[Saved entries]
(** X2. Two calls in a row. On two frames of at least 468 points analysed one
    after the other, the counter after the second call is the counter after
    the first plus one when both frames classify to the same label, and 0
    when they do not. *)
Theorem consecutive_frames_counter (this : state) (l1 l2 : list Landmark) :
  (468 <= length l1)%nat ->
  (468 <= length l2)%nat ->
  exists e1 c1 e2 c2 r1 this1 r2 this2,
    rawClassification l1 = Ok (e1, c1) /\
    rawClassification l2 = Ok (e2, c2) /\
    analyzeExpression this l1 = Ok (r1, this1) /\
    analyzeExpression this1 l2 = Ok (r2, this2) /\
    (e2 = e1 -> expressionStability this2 = expressionStability this1 + 1) /\
    (e2 <> e1 -> expressionStability this2 = 0).
Proof.
  intros H1 H2.
  destruct (analyzeExpression_full_frame this l1 H1) as (m1 & R1 & A1).
  destruct (analyzeExpression_stability_filter_aux (smooth this (fst (detect m1))) l2 H2)
    as (e2 & c2 & r2 & this2 & R2 & A2 & [Hsame Hdiff]).
  exists (fst (detect m1)), (snd (detect m1)), e2, c2. do 2 eexists. exists r2, this2.
  split; [ rewrite R1; destruct (detect m1); reflexivity | ].
  split; [ exact R2 | ]. split; [ exact A1 | ]. split; [ exact A2 | ].
  rewrite smooth_lastExpression in Hsame, Hdiff. auto.
Qed.

Lemma consecutive_frames_counter_witness :
  exists e1 c1 e2 c2 r1 this1 r2 this2,
    rawClassification (Tests.createMockLandmarks 0.5 0.5) = Ok (e1, c1) /\
    rawClassification Tests.profileLandmarks = Ok (e2, c2) /\
    analyzeExpression initial (Tests.createMockLandmarks 0.5 0.5) = Ok (r1, this1) /\
    analyzeExpression this1 Tests.profileLandmarks = Ok (r2, this2) /\
    (e2 = e1 -> expressionStability this2 = expressionStability this1 + 1) /\
    (e2 <> e1 -> expressionStability this2 = 0).
Proof.
  apply (consecutive_frames_counter initial (Tests.createMockLandmarks 0.5 0.5)
                                    Tests.profileLandmarks).
  - apply Nat.leb_le. vm_compute. reflexivity.
  - apply Nat.leb_le. vm_compute. reflexivity.
Defined.

(** In the ladder the confidence is fixed by the branch taken. *)
Lemma detect_confidence (m : Metrics) : snd (detect m) = Labels.confidenceOf (fst (detect m)).
Proof.
  unfold detect.
  repeat match goal with
         | |- context [if ?c then _ else _] => destruct c; [ reflexivity | ]
         end.
  reflexivity.
Qed.

(** None of the ladder's confidences is 0. *)
Lemma confidenceOf_nonzero (e : Expression) : Labels.confidenceOf e <> 0.
Proof.
  intros H. apply (f_equal (fun c => PrimFloat.eqb c 0)) in H.
  destruct e; vm_compute in H; discriminate H.
Qed.

(** The call on a short frame, with the confidence it reports. *)
Lemma short_frame_keeps_state_aux (this : state) (landmarks : list Landmark) :
  (length landmarks < 468)%nat ->
  analyzeExpression this landmarks
  = Ok ({| expression := NEUTRAL; emoji := emojiMap NEUTRAL; confidence := 0 |}, this) /\
  confidence {| expression := NEUTRAL; emoji := emojiMap NEUTRAL; confidence := 0 |} = 0.
Proof.
  intros H. unfold analyzeExpression. rewrite (guard_short _ H). split; reflexivity.
Qed.

(** X3. The confidence goes with the reported label. For every frame and every
    rolling state the call returns normally; on a frame of at least 468
    points the confidence is the fixed constant of the reported label
    (0.9 for WINK, SURPRISED and VERY_HAPPY, 0.85 for KISS and HAPPY, 0.8
    for TONGUE_OUT, SAD and SLEEPY, 0.75 for THINKING and ANGRY, 0.7 for
    CONFUSED, 0.5 for NEUTRAL), and the confidence is 0 exactly when the
    frame has fewer than 468 points. *)
Theorem confidence_of_reported_label (this : state) (landmarks : list Landmark) :
  exists result this',
    analyzeExpression this landmarks = Ok (result, this') /\
    ((468 <= length landmarks)%nat ->
       confidence result = Labels.confidenceOf (expression result)) /\
    (confidence result = 0 <-> (length landmarks < 468)%nat).
Proof.
  destruct (Nat.ltb (length landmarks) 468) eqn:G.
  - apply Nat.ltb_lt in G.
    destruct (short_frame_keeps_state_aux this landmarks G) as [E C].
    do 2 eexists. split; [ exact E | ].
    split; [ intros; lia | ]. split; auto.
  - apply Nat.ltb_ge in G.
    destruct (rawClassification_ok landmarks) as (m & _ & Er); [ lia | ].
    pose proof (detect_confidence m) as Dc.
    destruct (detect m) as [fresh conf]. cbn [fst snd] in Dc.
    do 2 eexists.
    split; [ unfold analyzeExpression; rewrite (guard_long _ G), Er; reflexivity | ].
    cbn [confidence expression]. rewrite smooth_lastExpression.
    split; [ auto | ]. split; [ | intros; lia ].
    intros Z. rewrite Dc in Z. destruct (confidenceOf_nonzero _ Z).
Qed.

(** The branch taken is the first whose condition holds. *)
Lemma detect_condition (m : Metrics) :
  Labels.conditionOf (fst (detect m)) m = true /\
  forall e, In e (Labels.before (fst (detect m))) -> Labels.conditionOf e m = false.
Proof.
  rewrite detect_firstMatch. cbn [Spec.firstMatch Spec.ruleTable].
  repeat match goal with
         | |- context [if ?c then _ else _] =>
             destruct c eqn:?;
             [ split;
               [ assumption
               | cbn [Labels.before In]; intros e He;
                 repeat (destruct He as [ <- | He ]; [ assumption | ]);
                 destruct He ]
             | ]
         end.
  split.
  - cbn [Labels.conditionOf Spec.ruleTable forallb fst].
    repeat match goal with H : _ = false |- _ => rewrite H; clear H end. reflexivity.
  - cbn [Labels.before In]. intros e He.
    repeat (destruct He as [ <- | He ]; [ assumption | ]).
    destruct He.
Qed.

(** X4. What a label tells. On a frame with at least 468 points the condition
    of the reported label holds of the frame's metrics and the condition of
    every label that comes earlier in the ladder fails: HAPPY means a smile
    level above 0.025 without a wink, kiss, surprise, tongue or very happy
    face; NEUTRAL means that no condition holds. *)
Theorem reported_label_condition_holds (this : state) (landmarks : list Landmark) :
  (468 <= length landmarks)%nat ->
  exists m result this',
    calculateMetrics landmarks = Ok m /\
    analyzeExpression this landmarks = Ok (result, this') /\
    Labels.conditionOf (expression result) m = true /\
    forall e, In e (Labels.before (expression result)) -> Labels.conditionOf e m = false.
Proof.
  intros H.
  destruct (rawClassification_ok landmarks) as (m & Em & Er); [ lia | ].
  pose proof (detect_condition m) as Dc.
  destruct (detect m) as [fresh conf]. cbn [fst] in Dc.
  exists m. do 2 eexists.
  split; [ exact Em | ].
  split; [ unfold analyzeExpression; rewrite (guard_long _ H), Er; reflexivity | ].
  cbn [expression]. rewrite smooth_lastExpression. exact Dc.
Qed.

Lemma reported_label_condition_holds_witness :
  exists m result this',
    calculateMetrics (Tests.createMockLandmarks 0.5 0.5) = Ok m /\
    analyzeExpression initial (Tests.createMockLandmarks 0.5 0.5) = Ok (result, this') /\
    Labels.conditionOf (expression result) m = true /\
    forall e, In e (Labels.before (expression result)) -> Labels.conditionOf e m = false.
Proof.
  apply (reported_label_condition_holds initial (Tests.createMockLandmarks 0.5 0.5)).
  apply Nat.leb_le. vm_compute. reflexivity.
Defined.

(** Frames that agree on x and y have the same length and read alike. *)
Lemma sameXY_length (l1 l2 : list Landmark) :
  Labels.sameXY l1 l2 -> length l1 = length l2.
Proof.
  intros H. apply (f_equal (@length _)) in H. rewrite !length_map in H. exact H.
Qed.

Lemma sameXY_reads (l1 l2 : list Landmark) (i : nat) :
  Labels.sameXY l1 l2 ->
  prop_x l1[[i]] = prop_x l2[[i]] /\ prop_y l1[[i]] = prop_y l2[[i]].
Proof.
  intros H. apply (f_equal (fun l => nth_error l i)) in H.
  rewrite !nth_error_map in H.
  destruct (nth_error l1 i) as [p1 | ], (nth_error l2 i) as [p2 | ];
    cbn [option_map] in H; try discriminate H; [ | split; reflexivity ].
  injection H as Hx Hy. cbn [prop_x prop_y]. rewrite Hx, Hy. split; reflexivity.
Qed.

(** X5. Depth is never used. Two frames whose points have the same x and y,
    whatever their z, get the same direction from a tracker and the same
    result and next rolling state from a matcher. *)
Theorem classifiers_ignore_depth
    (tracker : FaceTracker.state) (matcher : state) (l1 l2 : list Landmark) :
  Labels.sameXY l1 l2 ->
  FaceTracker.calculateDirection tracker l1 = FaceTracker.calculateDirection tracker l2 /\
  analyzeExpression matcher l1 = analyzeExpression matcher l2.
Proof.
  intros H.
  assert (Hx : forall i, prop_x l1[[i]] = prop_x l2[[i]])
    by (intros i; apply (sameXY_reads l1 l2 i H)).
  assert (Hy : forall i, prop_y l1[[i]] = prop_y l2[[i]])
    by (intros i; apply (sameXY_reads l1 l2 i H)).
  split.
  - unfold FaceTracker.calculateDirection, FaceTracker.directionPastGuard.
    rewrite (sameXY_length _ _ H), !Hx, !Hy. reflexivity.
  - unfold analyzeExpression, rawClassification.
    rewrite (sameXY_length _ _ H).
    replace (calculateMetrics l1) with (calculateMetrics l2); [ reflexivity | ].
    unfold_metrics. rewrite !Hx, !Hy. reflexivity.
Qed.

Lemma classifiers_ignore_depth_witness :
  FaceTracker.calculateDirection (Tests.trackerWith 0.15) (Tests.createMockLandmarks 0.7 0.5)
  = FaceTracker.calculateDirection (Tests.trackerWith 0.15)
      (map (fun p => {| x := x p; y := y p; z := 0.25 |}) (Tests.createMockLandmarks 0.7 0.5)) /\
  analyzeExpression initial (Tests.createMockLandmarks 0.7 0.5)
  = analyzeExpression initial
      (map (fun p => {| x := x p; y := y p; z := 0.25 |}) (Tests.createMockLandmarks 0.7 0.5)).
Proof.
  apply (classifiers_ignore_depth
           (Tests.trackerWith 0.15) initial (Tests.createMockLandmarks 0.7 0.5)
           (map (fun p => {| x := x p; y := y p; z := 0.25 |})
                (Tests.createMockLandmarks 0.7 0.5))).
  vm_compute. reflexivity.
Defined.

(** X6. Distinct labels have distinct glyphs: the glyph of a result tells its
    label. *)
Theorem emojiMap_injective (a b : Expression) : emojiMap a = emojiMap b -> a = b.
Proof. destruct a, b; intros H; try reflexivity; vm_compute in H; discriminate H. Qed.

Lemma emojiMap_injective_witness : SLEEPY = SLEEPY.
Proof. apply (emojiMap_injective SLEEPY SLEEPY). reflexivity. Defined.

(* ================================================================== *)
(** ** The tracker's results and life cycle *)
(* ================================================================== *)

(** The glyph of a result of [analyzeExpression] is the glyph of its
    label, on both paths. *)
Lemma analyzeExpression_glyph
    (this this' : state) (landmarks : list Landmark) (result : ExpressionResult) :
  analyzeExpression this landmarks = Ok (result, this') ->
  emoji result = emojiMap (expression result).
Proof.
  unfold analyzeExpression.
  destruct (Nat.ltb (length landmarks) 468).
  - intros E. injection E as <- _. reflexivity.
  - destruct (rawClassification landmarks) as [ [e c] | ]; cbn [bind]; [ | discriminate ].
    intros E. injection E as <- _. reflexivity.
Qed.

(** [handleResults] on a face: the direction and the expression are those
    of the two classifiers on the converted landmarks. *)
Lemma handleResults_face
    (this : FaceTracker.state) (faceLandmarks : list FaceTracker.NormalizedLandmark)
    (others : list (list FaceTracker.NormalizedLandmark)) :
  exists d er matcher',
    FaceTracker.calculateDirection this (converted faceLandmarks) = Ok d /\
    analyzeExpression (FaceTracker.emojiMatcher this) (converted faceLandmarks)
    = Ok (er, matcher') /\
    FaceTracker.handleResults this (Some (faceLandmarks :: others))
    = Ok {| FaceTracker.faceMesh := FaceTracker.faceMesh this;
            FaceTracker.ready := FaceTracker.ready this;
            FaceTracker.lastResult :=
              Some {| FaceTracker.detected := true;
                      FaceTracker.landmarks := converted faceLandmarks;
                      FaceTracker.direction := d;
                      FaceTracker.confidence := 1;
                      FaceTracker.emoji := Some (emoji er);
                      FaceTracker.expression := Some (expression er) |};
            FaceTracker.directionThreshold := FaceTracker.directionThreshold this;
            FaceTracker.emojiMatcher := matcher' |}.
Proof.
  destruct (calculateDirection_total this (converted faceLandmarks)) as [d Ed].
  destruct (analyzeExpression_total (FaceTracker.emojiMatcher this) (converted faceLandmarks))
    as (er & s & Ea).
  exists d, er, s. split; [ exact Ed | ]. split; [ exact Ea | ].
  unfold FaceTracker.handleResults. fold (converted faceLandmarks).
  rewrite Ed, Ea. reflexivity.
Qed.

EXERCISE REQUIREMENTS: Given the records above, restate word for word only the lines starting at the one with "(others : list" and ending at the one with "analyzeExpression (FaceTracker.emojiMatcher this)".

EXERCISE RESPONSE:
    (others : list (list FaceTracker.NormalizedLandmark)) :
  exists d er matcher',
    FaceTracker.calculateDirection this (converted faceLandmarks) = Ok d /\
    analyzeExpression (FaceTracker.emojiMatcher this) (converted faceLandmarks)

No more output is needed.